A record is promoted from "episodic" to "semantic" when all of these hold simultaneously:

Criterion	Default
access_count >= PROMOTION_ACCESS_COUNT	3
confidence >= PROMOTION_CONFIDENCE_THRESHOLD	0.6
age_seconds >= PROMOTION_MIN_AGE_SECONDS	300 (5 min)

Promotion is non-reversible in v1 (no demotion from semantic).

Auto-forget criteria

A non-semantic record is deleted when both hold:

Criterion	Default
importance_score < FORGET_IMPORTANCE_FLOOR	0.1
idle_seconds > FORGET_IDLE_SECONDS	86 400 (24 h)

Semantic records are never deleted by the default policy.

Custom policies

Override the default promotion or forget logic at construction time:

def my_should_promote(record, lifecycle):
    """Promote immediately if content contains a confirmed fact."""
    if "confirmed:" in record.content:
        return "semantic"
    return None  # defer to normal criteria

def my_should_forget(record, lifecycle):
    """Never forget anything tagged 'keep'."""
    if getattr(record, "content", "").startswith("[keep]"):
        return False
    # Fall through to default behavior
    from popoto.recipes.memory_lifecycle import _default_should_forget
    return _default_should_forget(record, lifecycle)

lifecycle = MemoryLifecycle(
    model_class=Memory,
    importance_field="relevance",
    should_promote=my_should_promote,
    should_forget=my_should_forget,
)

Composing with SubconsciousMemory

MemoryLifecycle is an independent policy layer — it composes alongside SubconsciousMemory, not as a replacement:

from popoto.recipes import MemoryLifecycle, SubconsciousMemory

sm = SubconsciousMemory(model_class=Memory, agent_id="agent-1", ...)
lifecycle = MemoryLifecycle(model_class=Memory, importance_field="relevance")

# Pre-turn: inject context from all tiers
messages, result = sm.inject_context(messages)

# ... LLM inference ...

# Post-turn: extract new memories into episodic tier
new_memories = sm.extract_memories(response_text)
for record in new_memories:
    lifecycle.tag_new(record)  # assigns tier = "episodic"
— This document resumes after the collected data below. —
(* ===== verification/Connection.v ===== *)
(** * A connection (renet/src/remote_connection.rs, renet/src/channel/mod.rs)

    [RenetClient]: channels by id, packet sequences, acknowledgements and
    status, with every operation of the file. *)

From Stdlib Require Import SpecFloat.
From S2P Require Import Prelude Octets Packet SliceConstructor ReliableSend ReliableRecv Unreliable PendingAcks Stats.

(** ** Configuration *)

Inductive SendType :=
  | STUnreliable
  | STReliableOrdered (resend_time : Z)
  | STReliableUnordered (resend_time : Z).

Record ChannelConfig := mkChannelConfig {
  cc_channel_id : Z;
  cc_max_memory : Z;
  cc_send_type : SendType;
}.

Inductive DefaultChannel :=
  | DefaultUnreliable
  | DefaultReliableOrdered
  | DefaultReliableUnordered.

(** [impl From<DefaultChannel> for u8]. *)
Definition default_channel_id (c : DefaultChannel) : Z :=
  match c with
  | DefaultUnreliable => 0
  | DefaultReliableUnordered => 1
  | DefaultReliableOrdered => 2
  end.

(** [DefaultChannel::config]. *)
Definition default_channels : list ChannelConfig :=
  [mkChannelConfig 0 (5 * 1024 * 1024) STUnreliable;
   mkChannelConfig 1 (5 * 1024 * 1024) (STReliableUnordered (from_millis 300));
   mkChannelConfig 2 (5 * 1024 * 1024) (STReliableOrdered (from_millis 300))].

Record ConnectionConfig := mkConnectionConfig {
  cfg_available_bytes_per_tick : Z;
  server_channels_config : list ChannelConfig;
  client_channels_config : list ChannelConfig;
}.

(** [impl Default for ConnectionConfig]. *)
Definition default_config : ConnectionConfig := mkConnectionConfig 60000 default_channels default_channels.

(** ** State *)

Inductive PacketSentInfo :=
  | InfoNone
  | InfoReliableMessages (channel_id : Z) (message_ids : list Z)
  | InfoReliableSliceMessage (channel_id message_id slice_index : Z)
  | InfoAck (largest_acked_packet : Z).

Record PacketSent := mkPacketSent {
  ps_sent_at : Z;
  ps_info : PacketSentInfo;
}.

Inductive ChannelOrder :=
  | OrderReliable (channel_id : Z)
  | OrderUnreliable (channel_id : Z).

Inductive RenetConnectionStatus :=
  | Connected
  | Connecting
  | Disconnected (reason : DisconnectReason).

Record RenetClient := mkClient {
  packet_sequence : Z;
  current_time : Z;
  sent_packets : gmap Z PacketSent;
  pending_acks : list Range;
  channel_send_order : list ChannelOrder;
  send_unreliable_channels : gmap Z SendChannelUnreliable;
  receive_unreliable_channels : gmap Z ReceiveChannelUnreliable;
  send_reliable_channels : gmap Z SendChannelReliable;
  receive_reliable_channels : gmap Z ReceiveChannelReliable;
  stats : ConnectionStats;
  available_bytes_per_tick : Z;
  connection_status : RenetConnectionStatus;
  rtt : f64;
}.

Definition set_status (c : RenetClient) (x : RenetConnectionStatus) : RenetClient :=
  mkClient (packet_sequence c) (current_time c) (sent_packets c) (pending_acks c) (channel_send_order c)
    (send_unreliable_channels c) (receive_unreliable_channels c) (send_reliable_channels c)
    (receive_reliable_channels c) (stats c) (available_bytes_per_tick c) x (rtt c).
Definition set_sequence (c : RenetClient) (x : Z) : RenetClient :=
  mkClient x (current_time c) (sent_packets c) (pending_acks c) (channel_send_order c)
    (send_unreliable_channels c) (receive_unreliable_channels c) (send_reliable_channels c)
    (receive_reliable_channels c) (stats c) (available_bytes_per_tick c) (connection_status c) (rtt c).
Definition set_time (c : RenetClient) (x : Z) : RenetClient :=
  mkClient (packet_sequence c) x (sent_packets c) (pending_acks c) (channel_send_order c)
    (send_unreliable_channels c) (receive_unreliable_channels c) (send_reliable_channels c)
    (receive_reliable_channels c) (stats c) (available_bytes_per_tick c) (connection_status c) (rtt c).
Definition set_sent_packets (c : RenetClient) (x : gmap Z PacketSent) : RenetClient :=
  mkClient (packet_sequence c) (current_time c) x (pending_acks c) (channel_send_order c)
    (send_unreliable_channels c) (receive_unreliable_channels c) (send_reliable_channels c)
    (receive_reliable_channels c) (stats c) (available_bytes_per_tick c) (connection_status c) (rtt c).
Definition set_pending_acks (c : RenetClient) (x : list Range) : RenetClient :=
  mkClient (packet_sequence c) (current_time c) (sent_packets c) x (channel_send_order c)
    (send_unreliable_channels c) (receive_unreliable_channels c) (send_reliable_channels c)
    (receive_reliable_channels c) (stats c) (available_bytes_per_tick c) (connection_status c) (rtt c).
Definition set_send_unreliable (c : RenetClient) (x : gmap Z SendChannelUnreliable) : RenetClient :=
  mkClient (packet_sequence c) (current_time c) (sent_packets c) (pending_acks c) (channel_send_order c)
    x (receive_unreliable_channels c) (send_reliable_channels c)
    (receive_reliable_channels c) (stats c) (available_bytes_per_tick c) (connection_status c) (rtt c).
Definition set_receive_unreliable (c : RenetClient) (x : gmap Z ReceiveChannelUnreliable) : RenetClient :=
  mkClient (packet_sequence c) (current_time c) (sent_packets c) (pending_acks c) (channel_send_order c)
    (send_unreliable_channels c) x (send_reliable_channels c)
    (receive_reliable_channels c) (stats c) (available_bytes_per_tick c) (connection_status c) (rtt c).
Definition set_send_reliable (c : RenetClient) (x : gmap Z SendChannelReliable) : RenetClient :=
  mkClient (packet_sequence c) (current_time c) (sent_packets c) (pending_acks c) (channel_send_order c)
    (send_unreliable_channels c) (receive_unreliable_channels c) x
    (receive_reliable_channels c) (stats c) (available_bytes_per_tick c) (connection_status c) (rtt c).
Definition set_receive_reliable (c : RenetClient) (x : gmap Z ReceiveChannelReliable) : RenetClient :=
  mkClient (packet_sequence c) (current_time c) (sent_packets c) (pending_acks c) (channel_send_order c)
    (send_unreliable_channels c) (receive_unreliable_channels c) (send_reliable_channels c)
    x (stats c) (available_bytes_per_tick c) (connection_status c) (rtt c).
Definition set_stats (c : RenetClient) (x : ConnectionStats) : RenetClient :=
  mkClient (packet_sequence c) (current_time c) (sent_packets c) (pending_acks c) (channel_send_order c)
    (send_unreliable_channels c) (receive_unreliable_channels c) (send_reliable_channels c)
    (receive_reliable_channels c) x (available_bytes_per_tick c) (connection_status c) (rtt c).
Definition set_rtt (c : RenetClient) (x : f64) : RenetClient :=
  mkClient (packet_sequence c) (current_time c) (sent_packets c) (pending_acks c) (channel_send_order c)
    (send_unreliable_channels c) (receive_unreliable_channels c) (send_reliable_channels c)
    (receive_reliable_channels c) (stats c) (available_bytes_per_tick c) (connection_status c) x.

(** ** Construction *)

(** The first loop of [from_channels]; the assertion panics on a repeated id
    (of the same kind). *)
Fixpoint add_send_channels (configs : list ChannelConfig) (unreliable : gmap Z SendChannelUnreliable)
    (reliable : gmap Z SendChannelReliable) (order : list ChannelOrder)
    : out (gmap Z SendChannelUnreliable * gmap Z SendChannelReliable * list ChannelOrder) :=
  match configs with
  | [] => Ret (unreliable, reliable, order)
  | cfg :: configs' =>
      let id := cc_channel_id cfg in
      match cc_send_type cfg with
      | STUnreliable =>
          if bool_decide (is_Some (unreliable !! id)) then Panic
          else add_send_channels configs' (<[id := su_new id (cc_max_memory cfg)]> unreliable) reliable
                 (order ++ [OrderUnreliable id])
      | STReliableOrdered resend_time | STReliableUnordered resend_time =>
          if bool_decide (is_Some (reliable !! id)) then Panic
          else add_send_channels configs' unreliable
                 (<[id := sr_new id resend_time (cc_max_memory cfg)]> reliable) (order ++ [OrderReliable id])
      end
  end.

(** Its second loop. *)
Fixpoint add_receive_channels (configs : list ChannelConfig) (unreliable : gmap Z ReceiveChannelUnreliable)
    (reliable : gmap Z ReceiveChannelReliable)
    : out (gmap Z ReceiveChannelUnreliable * gmap Z ReceiveChannelReliable) :=
  match configs with
  | [] => Ret (unreliable, reliable)
  | cfg :: configs' =>
      let id := cc_channel_id cfg in
      match cc_send_type cfg with
      | STUnreliable =>
          if bool_decide (is_Some (unreliable !! id)) then Panic
          else add_receive_channels configs' (<[id := ru_new id (cc_max_memory cfg)]> unreliable) reliable
      | STReliableOrdered _ =>
          if bool_decide (is_Some (reliable !! id)) then Panic
          else add_receive_channels configs' unreliable (<[id := rr_new (cc_max_memory cfg) true]> reliable)
      | STReliableUnordered _ =>
          if bool_decide (is_Some (reliable !! id)) then Panic
          else add_receive_channels configs' unreliable (<[id := rr_new (cc_max_memory cfg) false]> reliable)
      end
  end.

(** [RenetClient::from_channels]. *)
Definition from_channels (available_bytes_per_tick : Z) (send_channels receive_channels : list ChannelConfig)
    : out RenetClient :=
  let! (send_unreliable, send_reliable, order) := add_send_channels send_channels ∅ ∅ [] in
  let! (receive_unreliable, receive_reliable) := add_receive_channels receive_channels ∅ ∅ in
  Ret (mkClient 0 0 ∅ [] order send_unreliable receive_unreliable send_reliable receive_reliable
         stats_new available_bytes_per_tick Connecting (f64_of 0)).

(** [RenetClient::new]. *)
Definition client_new (config : ConnectionConfig) : out RenetClient :=
  from_channels (cfg_available_bytes_per_tick config) (client_channels_config config) (server_channels_config config).

(** [RenetClient::new_from_server]. *)
Definition client_new_from_server (config : ConnectionConfig) : out RenetClient :=
  from_channels (cfg_available_bytes_per_tick config) (server_channels_config config) (client_channels_config config).

(** ** Status *)

Definition is_connected (c : RenetClient) : bool :=
  match connection_status c with Connected => true | _ => false end.

Definition is_connecting (c : RenetClient) : bool :=
  match connection_status c with Connecting => true | _ => false end.

Definition is_disconnected (c : RenetClient) : bool :=
  match connection_status c with Disconnected _ => true | _ => false end.

Definition disconnect_reason (c : RenetClient) : option DisconnectReason :=
  match connection_status c with Disconnected reason => Some reason | _ => None end.

Definition set_connected (c : RenetClient) : RenetClient :=
  if is_disconnected c then c else set_status c Connected.

Definition set_connecting (c : RenetClient) : RenetClient :=
  if is_disconnected c then c else set_status c Connecting.

Definition disconnect_with_reason (c : RenetClient) (reason : DisconnectReason) : RenetClient :=
  if is_disconnected c then c else set_status c (Disconnected reason).

Definition disconnect (c : RenetClient) : RenetClient := disconnect_with_reason c DisconnectedByClient.

Definition disconnect_due_to_transport (c : RenetClient) : RenetClient := disconnect_with_reason c Transport.

(** ** Statistics *)

Record NetworkInfo := mkNetworkInfo {
  ni_rtt : f64;
  ni_packet_loss : f64;
  ni_bytes_sent_per_second : f64;
  ni_bytes_received_per_second : f64;
}.

Definition client_packet_loss (c : RenetClient) : out f64 := packet_loss (stats c).

Definition bytes_sent_per_sec (c : RenetClient) : out f64 := bytes_sent_per_second (stats c) (current_time c).

Definition bytes_received_per_sec (c : RenetClient) : out f64 :=
  bytes_received_per_second (stats c) (current_time c).

Definition network_info (c : RenetClient) : out NetworkInfo :=
  let! loss := packet_loss (stats c) in
  let! sent := bytes_sent_per_second (stats c) (current_time c) in
  let! received := bytes_received_per_second (stats c) (current_time c) in
  Ret (mkNetworkInfo (rtt c) loss sent received).

(** ** Messages *)

Definition channel_available_memory (c : RenetClient) (channel_id : Z) : out Z :=
  match send_reliable_channels c !! channel_id with
  | Some channel => sr_available_memory channel
  | None =>
      match send_unreliable_channels c !! channel_id with
      | Some channel => su_available_memory channel
      | None => Panic
      end
  end.

Definition can_send_message (c : RenetClient) (channel_id size_bytes : Z) : out bool :=
  match send_reliable_channels c !! channel_id with
  | Some channel => sr_can_send_message channel size_bytes
  | None =>
      match send_unreliable_channels c !! channel_id with
      | Some channel => su_can_send_message channel size_bytes
      | None => Panic
      end
  end.
Lemma set_send_reliable_inv d d' c ch chan :
  dir_le d d' -> (forall ch', ch' <> ch -> sent_of d' ch' = sent_of d ch') -> (forall ch', sliced_of d' ch' = sliced_of d ch') ->
  d_emitted d' = d_emitted d -> 0 <= ch <= U8_MAX ->
  sender_inv d c -> rel_ok d' (current_time c) ch chan ->
  sender_inv d' (set_send_reliable c (<[ch := chan]> (send_reliable_channels c))).
Proof.
  intros Hle Hs Hl He Hch [Hr Hu Hq Hp [Ho Hnd] Ha Hb Hc] Hok. constructor; try done; cbn.
  - intros ch' chan' [[<- <-]|[Hne H]]%lookup_insert_Some; [done|].
    destruct (Hr _ _ H). split; [done|]. apply (rel_ok_le d); auto.
  - intros ch' chan' H. destruct (Hu _ _ H). split; [done|]. by apply (unrel_ok_le d).
  - by rewrite He.
  - intros x ps H. apply (remembered_le d d' (current_time c)); auto; lia.
  - split; [|done]. eapply Forall_impl; [exact Ho|]. intros. by apply order_ok_insert_rel.
  - rewrite He. eapply Forall_impl; [exact Hc|]. intros. by apply chan_ok_insert.
Qed.

Lemma set_send_unreliable_inv d d' c ch chan :
  dir_le d d' -> (forall ch', sent_of d' ch' = sent_of d ch') -> (forall ch', ch' <> ch -> sliced_of d' ch' = sliced_of d ch') ->
  d_emitted d' = d_emitted d -> 0 <= ch <= U8_MAX ->
  sender_inv d c -> unrel_ok d' ch chan ->
  sender_inv d' (set_send_unreliable c (<[ch := chan]> (send_unreliable_channels c))).
Proof.
  intros Hle Hs Hl He Hch [Hr Hu Hq Hp [Ho Hnd] Ha Hb Hc] Hok. constructor; try done; cbn.
  - intros ch' chan' H. destruct (Hr _ _ H). split; [done|]. by apply (rel_ok_le d).
  - intros ch' chan' [[<- <-]|[Hne H]]%lookup_insert_Some; [done|].
    destruct (Hu _ _ H). split; [done|]. apply (unrel_ok_le d); auto.
  - by rewrite He.
  - intros x ps H. apply (remembered_le d d' (current_time c)); auto; lia.
  - split; [|done]. eapply Forall_impl; [exact Ho|]. intros. by apply order_ok_insert_unrel.
  - by rewrite He.
Qed.

(** What [send_message] does to an invariant peer. *)
Lemma send_message_inv d e c ch m c' :
  dir_ok d -> peer_inv d e c -> len m <= MAX_MESSAGE -> len (sent_of d ch) < VARINT_MAX ->
  send_message c ch m = Ret c' ->
  let d' := mkDir (log_sent c c' ch m (d_sent d)) (log_offered c c' ch m (d_offered d)) (d_sliced d) (d_emitted d) in
  dir_ok d' /\ dir_le d d' /\ peer_inv d' e c' /\ client_quiet c c' /\ (forall c2, retention c c2 -> retention c' c2).
Proof.
  intros Hok [Hs Hr Ha] Hm Hn Hsend. cbv zeta. unfold send_message in Hsend.
  destruct (is_disconnected c) eqn:Hd.
  { simplify_eq. unfold log_sent, log_offered. rewrite Hd. destruct d. done. }
  assert (len m <= ISIZE_MAX) as Hm' by (unfold MAX_MESSAGE, SLICE_SIZE, ISIZE_MAX in *; lia).
  destruct (send_reliable_channels c !! ch) as [chan|] eqn:Hch.
  - destruct (snd_rel _ _ Hs _ _ Hch) as [Hid [Hinv Hc Hnext Hmsgs]].
    pose proof (sr_send_message_spec _ _ m Hinv Hm' ltac:(lia)) as Hspec.
    destruct (sr_max_memory chan <? sr_memory chan + len m).
    + rewrite Hspec in Hsend. cbn in Hsend. injection Hsend as <-.
      unfold log_sent, log_offered. rewrite disconnect_is_disconnected. destruct d as [d1 d2 d3 d4]. cbn.
      assert (set_send_reliable c (<[ch:=chan]> (send_reliable_channels c)) = c) as -> by (rewrite insert_id by done; by destruct c).
      split_and!; try done; [|apply same_core_quiet, disconnect_same_core|intros c2; apply same_core_retention, disconnect_same_core].
      eapply same_core_inv; [apply disconnect_same_core|by constructor].
    + destruct Hspec as (chan' & E & Hinv' & Hfresh & Hchan'). rewrite E in Hsend. cbn in Hsend. injection Hsend as <-.
      unfold log_sent, log_offered. change (is_disconnected (set_send_reliable _ _)) with (is_disconnected c). rewrite Hd, Hch.
      rewrite bool_decide_true by done. fold (dir_send d ch m).
      assert (sent_of (dir_send d ch m) ch = sent_of d ch ++ [m]) as Hsent.
      { unfold sent_of. cbn. rewrite push_lookup. by rewrite decide_True. }
      split_and!; [by apply dir_send_ok|apply dir_send_le| |by apply client_quiet_eq|].
      * constructor; [|destruct Hr; by constructor|destruct Ha; by constructor].
        apply (set_send_reliable_inv d); try done; [apply dir_send_le| |].
        { intros ch' Hne. unfold sent_of. cbn. rewrite push_lookup. by rewrite decide_False, app_nil_r by done. }
        constructor; [done|by subst chan'|subst chan'; cbn; rewrite Hsent, len_app, len_cons, len_nil; lia|].
        intros id um. rewrite Hsent. subst chan'. cbn. intros [[<- <-]|[Hne H]]%lookup_insert_Some; [|by apply sent_at_app, Hmsgs].
        rewrite fresh_message_message. pose proof (len_nonneg (sent_of d ch)). split; [lia|].
        rewrite lookup_app_r by (unfold len in Hnext; lia). unfold len in Hnext. by rewrite Hnext, Nat2Z.id, Nat.sub_diag.
      * intros c2 Hret ch0 chan0 id0. cbn. intros [[<- <-]|[Hne H]]%lookup_insert_Some Hlt; [|by apply Hret].
        subst chan'. cbn in *. destruct (decide (id0 = next_reliable_message_id chan)) as [->|Hne].
        { rewrite lookup_insert_eq. unfold fresh_message. destruct (SLICE_SIZE <? len m); cbn; [|done].
          intros i _ Hi. unfold vec_repeat in Hi. apply lookup_replicate in Hi as [? _]. done. }
        rewrite lookup_insert_ne by done. apply Hret; [done|lia].
  - destruct (send_unreliable_channels c !! ch) as [chan|] eqn:Hu; [|done].
    destruct (snd_unrel _ _ Hs _ _ Hu) as [Hid [Hinv Hc Hnext Hmsgs]].
    destruct (su_send_message_spec chan m Hinv Hm') as (chan' & E & Hinv' & Hq & Hsl & Hc'). rewrite E in Hsend. cbn in Hsend.
    injection Hsend as <-. unfold log_sent, log_offered. change (is_disconnected (set_send_unreliable _ _)) with (is_disconnected c).
    rewrite Hd, Hch. rewrite bool_decide_false by (by intros []). fold (dir_offer d ch m).
    split_and!; [by apply dir_offer_ok|apply dir_offer_le| |by apply client_quiet_eq|done].
    constructor; [|destruct Hr; by constructor|destruct Ha; by constructor].
    apply (set_send_unreliable_inv d); try done; [apply dir_offer_le|].
    constructor; [done|congruence|by rewrite Hsl|]. rewrite Hq. apply Forall_app. split.
    + eapply Forall_impl; [exact Hmsgs|]. intros. by apply (le_offered _ _ (dir_offer_le d ch m)).
    + destruct (_ <? _); [constructor|]. apply Forall_singleton. unfold offered_of. cbn. rewrite push_lookup, decide_True by done.
      apply elem_of_app. right. left.
Qed.

(** ** Packets built from the channels *)

Lemma num_slices_max m : len m <= MAX_MESSAGE -> num_slices_of m <= 1000000.
Proof.
  intros Hm. destruct (decide (len m = 0)) as [E|E]; [unfold num_slices_of; by rewrite E|].
  pose proof (len_nonneg m). destruct (num_slices_bounds m) as [_ Hb]; [lia|].
  unfold MAX_MESSAGE, SLICE_SIZE in *. lia.
Qed.

Lemma slice_of_wf l s m :
  slice_of l s m -> len l <= VARINT_MAX -> len m <= MAX_MESSAGE -> wf_slice s /\ 1 <= len (payload s) <= SLICE_SIZE.
Proof.
  intros (Hs & Hlen & Hn & Hi & Hp) Hl Hm. pose proof (sent_at_lt _ _ _ Hs). pose proof (num_slices_max m Hm).
  destruct (num_slices_bounds m) as [Hn1 Hb]; [unfold SLICE_SIZE in *; lia|].
  rewrite Hp. pose proof (len_slice_bytes m (slice_index s)) as Hsl.
  assert (1 <= len (slice_bytes m (slice_index s)) <= SLICE_SIZE) as Hps.
  { rewrite Hsl by lia. unfold SLICE_SIZE in *. destruct (Z.eqb_spec (slice_index s) (num_slices_of m - 1)); lia. }
  split; [|done]. unfold wf_slice, varint, VARINT_MAX, SLICE_SIZE in *. rewrite Hp, Hn. lia.
Qed.

Section building.
Context {oct : Octets} {laws : OctetsLaws oct}.

Lemma small_group_count rt now U ms : small_group rt now U ms -> len ms <= U16_MAX.
Proof using laws.
  intros [_ [Hs|[m ->]]]; [|done]. pose proof (sum_with_ge_len small_size ms 1 ltac:(lia)) as Hg. lapply Hg.
  - unfold SLICE_SIZE, U16_MAX in *. lia.
  - intros x _. unfold small_size. pose proof (varint_len_range x.1). pose proof (varint_len_range (len x.2)).
    pose proof (len_nonneg x.2). lia.
Qed.

Lemma usmall_group_count ms : usmall_group ms -> len ms <= U16_MAX.
Proof using laws.
  intros [_ [Hs|[m ->]]]; [|done]. pose proof (sum_with_ge_len usmall_size ms 1 ltac:(lia)) as Hg. lapply Hg.
  - unfold SLICE_SIZE, U16_MAX in *. lia.
  - intros x _. unfold usmall_size. pose proof (varint_len_range (len x)). pose proof (len_nonneg x). lia.
Qed.

Lemma packet_due_ok d now ch rt chan p :
  dir_ok d -> rel_ok d now ch chan -> 0 <= ch <= U8_MAX -> varint (sequence p) ->
  packet_due ch rt now (unacked_messages chan) p -> honest d p /\ wf_packet p.
Proof using laws.
  intros Hok [[Hids _ _ _] Hc Hn Hmsgs] Hch Hseq Hp. destruct (ok_sent _ Hok ch) as [Hlen Hcount].
  destruct p; cbn in Hp; try done; destruct Hp as [-> Hp].
  - assert (Forall (fun x => sent_at (sent_of d ch) x.1 x.2 /\ len x.2 <= SLICE_SIZE) messages) as Hh.
    { eapply Forall_impl; [apply Hp|]. intros [id m] (ls & Hu & _). split; [apply (Hmsgs _ _ Hu)|].
      by destruct (Hids _ _ Hu) as [_ [? _]]. }
    split; [done|]. split; [done|]. split_and!; [lia|lia|by eapply small_group_count|].
    eapply Forall_impl; [exact Hh|]. intros [id m] [Hs Hl]. cbn in *. pose proof (sent_at_lt _ _ _ Hs). pose proof (len_nonneg m).
    unfold varint, VARINT_MAX, SLICE_SIZE in *. lia.
  - destruct Hp as (m & na & nx & acked & ls & t & Hu & Hi & _ & _ & _ & Hpay).
    destruct (Hids _ _ Hu) as [_ (Hm & Hns & _)].
    assert (slice_of (sent_of d ch) slice m) as Hsl.
    { split_and!; try done; [apply (Hmsgs _ _ Hu)|lia|lia|lia]. }
    assert (len m <= MAX_MESSAGE) as Hmm by (eapply (Forall_lookup_1 _ _ _ _ Hlen); apply Hsl).
    split; [by exists m|]. destruct (slice_of_wf _ _ _ Hsl Hcount Hmm). split; [done|]. split_and!; try done; lia.
Qed.

(** The slices numbered from the end of [l] are slices of the extended list. *)
Lemma slices_from_slice_of l bs s :
  Forall is_big bs -> s ∈ slices_from (len l) bs -> exists m, slice_of (l ++ bs) s m /\ m ∈ bs.
Proof using.
  revert l. induction bs as [|m bs IH]; intros l Hb Hin; [by apply elem_of_nil in Hin|].
  apply Forall_cons in Hb as [Hm Hb]. cbn in Hin. apply elem_of_app in Hin as [Hin|Hin].
  - exists m. split; [|left]. unfold all_slices in Hin. apply list_elem_of_fmap in Hin as (i & -> & Hi%elem_of_seqZ).
    split; cbn.
    + pose proof (len_nonneg l). split; [done|]. unfold len. rewrite Nat2Z.id.
      rewrite lookup_app_r by lia. by rewrite Nat.sub_diag.
    + unfold is_big in Hm. split_and!; try done; lia.
  - destruct (IH (l ++ [m]) Hb) as (m' & Hs & Hin'); [by rewrite len_app, len_cons, len_nil|].
    exists m'. rewrite <- app_assoc in Hs. split; [done|by right].
Qed.

Lemma small_content_elem ps s c ms m : SmallUnreliable s c ms ∈ ps -> m ∈ ms -> m ∈ small_content ps.
Proof using.
  intros (l1 & l2 & ->)%list_elem_of_split Hm. rewrite small_content_app. apply elem_of_app. right.
  unfold small_content. cbn. apply elem_of_app. by left.
Qed.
# Periodically: consolidate and prune
summary = lifecycle.tick()

Partition filtering

In multi-agent deployments, scope each lifecycle instance to one agent:

lifecycle = MemoryLifecycle(
    model_class=Memory,
    importance_field="relevance",
    partition_filters={"agent_id": "agent-1"},
)
lifecycle.tick()  # only touches agent-1's records

Tuning the thresholds

The six magic-number constants are class attributes:

# Inspect defaults
print(MemoryLifecycle.PROMOTION_ACCESS_COUNT)          # 3
print(MemoryLifecycle.PROMOTION_CONFIDENCE_THRESHOLD)  # 0.6
print(MemoryLifecycle.PROMOTION_MIN_AGE_SECONDS)       # 300.0
print(MemoryLifecycle.FORGET_IMPORTANCE_FLOOR)         # 0.1
print(MemoryLifecycle.FORGET_IDLE_SECONDS)             # 86400.0
print(MemoryLifecycle.TICK_BATCH_SIZE)                 # 100

# Override for a specific instance
lifecycle.PROMOTION_ACCESS_COUNT = 5
lifecycle.FORGET_IDLE_SECONDS = 43200.0  # 12 hours

Systematic tuning is done via the Tier 5 benchmark sweep:

python -m tests.benchmarks.run_sweeps --tier 5

See docs/benchmarks/memory_lifecycle_baseline.md for the sweep grid and pre-lifecycle retrieval baselines.